Who is to say if the audience really minded? Is it ethical to add sound effects to journalistic reports, whether representative of original atmosphere? And how will the audience determine if they mind, if they are not alerted?
Ford says in discussing the issues with the students,
“I cited some examples from the BBC’s safeguarding trust course about whether or not to add sound effects if the ones you recorded on location aren’t satisfactory, practices which have come under the spotlight since Hutton. It’s okay, for example, to add [effects] of steam trains to mute film of steam trains, so long as you make sure it’s the right steam engine. But it’s not okay to add [effects] of a storm to a piece of film about an air sea rescue because it would be hard to know the original storm levels etc. It relates to BBC’s policy of fair dealing.”
As this was a conversation on ethics, Ford did not offer all the answers. His goal was to get the students thinking about ethics.

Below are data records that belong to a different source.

(* ===== verification/RedisCommands.v ===== *)
(** * Redis commands (query_server/src/redis_protocol.rs)

    A table is exposed as a Redis database: a configured column is the key, another one
    the value, and the columns of the row are the fields of a hash.  Commands look rows
    up in the active checkpoint.  Which table a database stands for is kept per process.

    A command sees one state of the metadata provider; what the process keeps is the
    state that is passed on. *)

From S2P Require Import Prelude Text Json JsonText Schema FileSet Contract Checkpoint QueryPath Pruning Planner SnapshotCodec SnapshotLookup SnapshotServing TopK ServingExec Provider ActiveLookup RedisWire.
From S2P Require Import StableSort.

(** ** Data *)

(** SRC query_server/src/redis_protocol.rs:36-41 RedisConfigResponse *)
Record RedisConfigResponse : Type := mkRedisConfigResponse { rr_acknowledged : bool; rr_table : string; rr_redis : RedisTableConfig }.

(** SRC query_server/src/redis_protocol.rs:52-56 RedisCommandResult *)
Record RedisCommandResult : Type := mkCommandResult { response : RespValue; close_connection : bool }.

(** SRC query_server/src/redis_protocol.rs:58-63 RedisCommandError *)
Record RedisCommandError : Type := mkCommandError { ce_status : Z; ce_prefix : string; ce_message : string }.

(** SRC query_server/src/redis_protocol.rs:65-69 RedisTableBinding *)
Record RedisTableBinding : Type := mkTableBinding { tb_table_name : string; tb_config : RedisTableConfig }.

(** SRC query_server/src/redis_protocol.rs:71-77 ResolvedRedisDatabaseBinding *)
Record ResolvedRedisDatabaseBinding : Type := mkResolvedBinding {
  rb_binding : RedisTableBinding;
  rb_active_checkpoint_id : string;
  rb_known_fields : gset string;
  rb_all_fields : list string;
}.

(** What a process keeps, with [REDIS_DATABASE_BINDING_CACHE]. *)
(** SRC query_server/src/redis_protocol.rs:79-80 REDIS_DATABASE_BINDING_CACHE *)
Record RedisProcess : Type := mkRedisProcess { rp_front : FrontEnd; rp_bindings : gmap Z ResolvedRedisDatabaseBinding }.
Definition set_front (front : FrontEnd) (s : RedisProcess) : RedisProcess := mkRedisProcess front (rp_bindings s).
Definition keep_binding (database : Z) (binding : ResolvedRedisDatabaseBinding) (s : RedisProcess) : RedisProcess :=
  mkRedisProcess (rp_front s) (<[database := binding]> (rp_bindings s)).

Abbreviation redis := (result RedisCommandError).
Abbreviation Redis := (RST RedisCommandError RedisProcess).

(** ** Errors *)

(** SRC query_server/src/redis_protocol.rs:85-91= RedisCommandError::validation *)
Definition validation_error (message : string) : RedisCommandError := mkCommandError 400 "ERR" message.
(** SRC query_server/src/redis_protocol.rs:93-99= RedisCommandError::namespace_not_found *)
Definition namespace_not_found (message : string) : RedisCommandError := mkCommandError 404 "ERR" message.
(** SRC query_server/src/redis_protocol.rs:101-107= RedisCommandError::internal *)
Definition internal_error (message : string) : RedisCommandError := mkCommandError 503 "ERR" message.
(** SRC query_server/src/redis_protocol.rs:109-111= RedisCommandError::unsupported *)
Definition unsupported (command : string) : RedisCommandError := validation_error ("unsupported Redis command " +:+ command).
(** SRC query_server/src/redis_protocol.rs:113-119= RedisCommandError::read_only *)
Definition read_only_error : RedisCommandError := mkCommandError 403 "READONLY" "This Powdrr Redis frontend is running in read-only mode".
(** SRC query_server/src/redis_protocol.rs:121-123= RedisCommandError::resp_message *)
Definition resp_message (error : RedisCommandError) : string := ce_prefix error +:+ " " +:+ ce_message error.

Definition validation {A} (message : string) : redis A := Err (validation_error message).

(** SRC query_server/src/redis_protocol.rs:1184-1192 convert_serving_error *)
Definition convert_serving_error (error : ServingQueryError) : RedisCommandError :=
  if (sqe_status error =? 404)%Z then namespace_not_found (sqe_message error)
  else if (sqe_status error =? 400)%Z || (sqe_status error =? 422)%Z then validation_error (sqe_message error)
  else internal_error (sqe_message error).

(** SRC query_server/src/redis_protocol.rs:1194-1201 convert_active_checkpoint_lookup_error *)
Definition convert_active_checkpoint_lookup_error (error : ActiveCheckpointLookupError) : RedisCommandError :=
  match error with NotFound message => namespace_not_found message | Internal message => internal_error message end.

(** SRC query_server/src/redis_protocol.rs:1203-1205 service_error *)
Definition service_error {A} (m : outcome A) : redis A := map_err internal_error m.

(** ** Commands about the connection *)

(** SRC query_server/src/redis_protocol.rs:272-304 is_known_redis_write_command *)
Definition is_known_redis_write_command (command : string) : bool :=
  bool_decide (command ∈ ["APPEND"; "DECR"; "DECRBY"; "DEL"; "EXPIRE"; "FLUSHALL"; "FLUSHDB"; "GETSET"; "HDEL"; "HINCRBY"; "HMSET"; "HSET"; "INCR"; "INCRBY";
    "LPOP"; "LPUSH"; "MSET"; "PERSIST"; "PSETEX"; "RPOP"; "RPUSH"; "SADD"; "SET"; "SETEX"; "SETNX"; "UNLINK"; "XADD"; "ZADD"]).

(** SRC query_server/src/redis_protocol.rs:1241-1246 simple_result *)
Definition simple_result (value : string) : RedisCommandResult := mkCommandResult (SimpleString value) false.
(** SRC query_server/src/redis_protocol.rs:1237-1239 ok_result *)
Definition ok_result : RedisCommandResult := simple_result "OK".
(** A reply that leaves the connection open. *)
Definition reply (value : RespValue) : RedisCommandResult := mkCommandResult value false.
(** SRC query_server/src/redis_protocol.rs:1248-1250 bulk *)
Definition bulk (value : string) : RespValue := BulkString value.

(** SRC query_server/src/redis_protocol.rs:306-317 execute_ping *)
Definition execute_ping (args : list string) : redis RedisCommandResult :=
  match args with
  | [] => Ok (simple_result "PONG")
  | [message] => Ok (reply (BulkString message))
  | _ => validation "wrong number of arguments for 'ping' command"
  end.

(** SRC query_server/src/redis_protocol.rs:319-329 execute_echo *)
Definition execute_echo (args : list string) : redis RedisCommandResult :=
  match args with
  | [message] => Ok (reply (BulkString message))
  | _ => validation "wrong number of arguments for 'echo' command"
  end.

(** SRC query_server/src/redis_protocol.rs:331-341 execute_quit *)
Definition execute_quit (args : list string) : redis RedisCommandResult :=
  match args with
  | [] => Ok (mkCommandResult (SimpleString "OK") true)
  | _ => validation "wrong number of arguments for 'quit' command"
  end.

(** SRC query_server/src/redis_protocol.rs:343-365 execute_command_command *)
Definition execute_command_command (args : list string) : redis RedisCommandResult :=
  match args with
  | [] => Ok (reply (RArray []))
  | subcommand :: _ => Ok (reply (if String.eqb (to_ascii_uppercase subcommand) "COUNT" then RInteger 0 else RArray []))
  end.

(** SRC query_server/src/redis_protocol.rs:367-404 execute_client_command *)
Definition execute_client_command (args : list string) : redis RedisCommandResult :=
  match args with
  | [] => validation "wrong number of arguments for 'client' command"
  | subcommand :: _ =>
      let upper := to_ascii_uppercase subcommand in
      if String.eqb upper "SETINFO" then
        if length args =? 3 then Ok ok_result else validation "wrong number of arguments for 'client setinfo' command"
      else if String.eqb upper "SETNAME" then
        if length args =? 2 then Ok ok_result else validation "wrong number of arguments for 'client setname' command"
      else if String.eqb upper "GETNAME" then Ok (reply NullBulkString)
      else if String.eqb upper "ID" then Ok (reply (RInteger 1))
      else validation ("unsupported CLIENT subcommand " +:+ subcommand)
  end.

(** SRC query_server/src/redis_protocol.rs:406-444 execute_hello *)
Definition execute_hello (args : list string) (selected_db : Z) : redis RedisCommandResult :=
  if 1 <? length args then validation "HELLO only supports an optional proto argument"
  else
    _ ← match args with
        | proto :: _ =>
            parsed ← ok_or (parse_u32 proto) (validation "HELLO protover must be a positive integer");
            if negb (parsed =? 2)%Z && negb (parsed =? 3)%Z then validation "unsupported HELLO protover" else Ok ()
        | [] => Ok ()
        end;
    Ok (reply (RArray [bulk "server"; bulk "powdrr"; bulk "version"; bulk "0.0.1"; bulk "proto"; RInteger 2; bulk "mode"; bulk "standalone"; bulk "role"; bulk "master";
          bulk "db"; RInteger selected_db; bulk "modules"; RArray []])).

(** SRC query_server/src/redis_protocol.rs:912-916 parse_database *)
Definition parse_database (database : string) : redis Z := ok_or (parse_u32 database) (validation "database index must be a non-negative integer").

(** ** Keys, fields and rows *)

(** SRC query_server/src/redis_protocol.rs:722-740 redis_lookup_request *)
Definition redis_lookup_request (key_field key : string) (select : list string) : ServingRequestPlan :=
  mkServingRequest (Some select) [mkServingPredicate key_field (Some (VString key)) None None None None None] None [] (Some 2) false false.

(** At most one row may have a key. *)
Definition row_from_rows {R} (table_name key : string) (rows : list R) : redis (option R) :=
  if 1 <? length rows then Err (internal_error ("Redis key " +:+ key +:+ " matched multiple rows in table " +:+ table_name)) else Ok (head rows).
(** SRC query_server/src/redis_protocol.rs:845-857 redis_row_from_rows *)
Definition redis_row_from_rows : string → string → list Value → redis (option Value) := row_from_rows.
(** SRC query_server/src/redis_protocol.rs:865-877 redis_projected_row_from_rows *)
Definition redis_projected_row_from_rows : string → string → list ProjectedFieldBytesRow → redis (option ProjectedFieldBytesRow) := row_from_rows.

(** SRC query_server/src/redis_protocol.rs:904-910 redis_value_bytes *)
Definition redis_value_bytes `{JsonText} (value : Value) : option string :=
  match value with VNull => None | VString text => Some text | value => Some (json_to_vec value) end.

(** SRC query_server/src/redis_protocol.rs:859-863 redis_field_bytes *)
Definition redis_field_bytes `{JsonText} (row : option Value) (field : string) : option string :=
  row ← row; value ← value_get row field; redis_value_bytes value.

(** SRC query_server/src/redis_protocol.rs:879-884 redis_projected_field_bytes *)
Definition redis_projected_field_bytes (row : option ProjectedFieldBytesRow) (field : string) : option string :=
  row ← row; mjoin (row !! field).

(** SRC query_server/src/redis_protocol.rs:928-936 unique_fields *)
Definition unique_fields (fields : list string) : list string :=
  foldl (λ unique field, if existsb (String.eqb field) unique then unique else unique ++ [field]) [] fields.

(** The loop of [dedupe_lookup_keys]. *)
Definition dedupe_step (acc : gmap string nat * list string * list nat) (key : string) : gmap string nat * list string * list nat :=
  let '(positions_by_key, unique_keys, key_positions) := acc in
  match positions_by_key !! key with
  | Some index => (positions_by_key, unique_keys, key_positions ++ [index])
  | None => let index := length unique_keys in (<[key := index]> positions_by_key, unique_keys ++ [key], key_positions ++ [index])
  end.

He also discussed interviewing tactics, implying that today’s journalists allow their personal opinions to play into the interview. In the email, Ford expanded on his comments,
“While a journalist has to be strong and persuasive in getting people to share their stories, there’s no need to be aggressive. In my experience, courtesy and good manners go a long way in gaining the trust of interview subjects, even if you have strong objections to their own viewpoints (none of us is personally objective the whole time because we are all culturally conditioned but we are ethically responsible when we are being professionally objective). Respecting the dignity of every human being should be a prerequisite in every interview situation.”
The Linc adjusted the original story, clarifying the nature of Ford’s examples, at Ford’s request. Stinky Journalism then asked Wells to post a disclosure of these corrections on the new article, in an attempt to create transparency. He has now done so, and said the failure to include one in the first correction was a mistake. It is The Linc’s policy to always include a correction disclosure.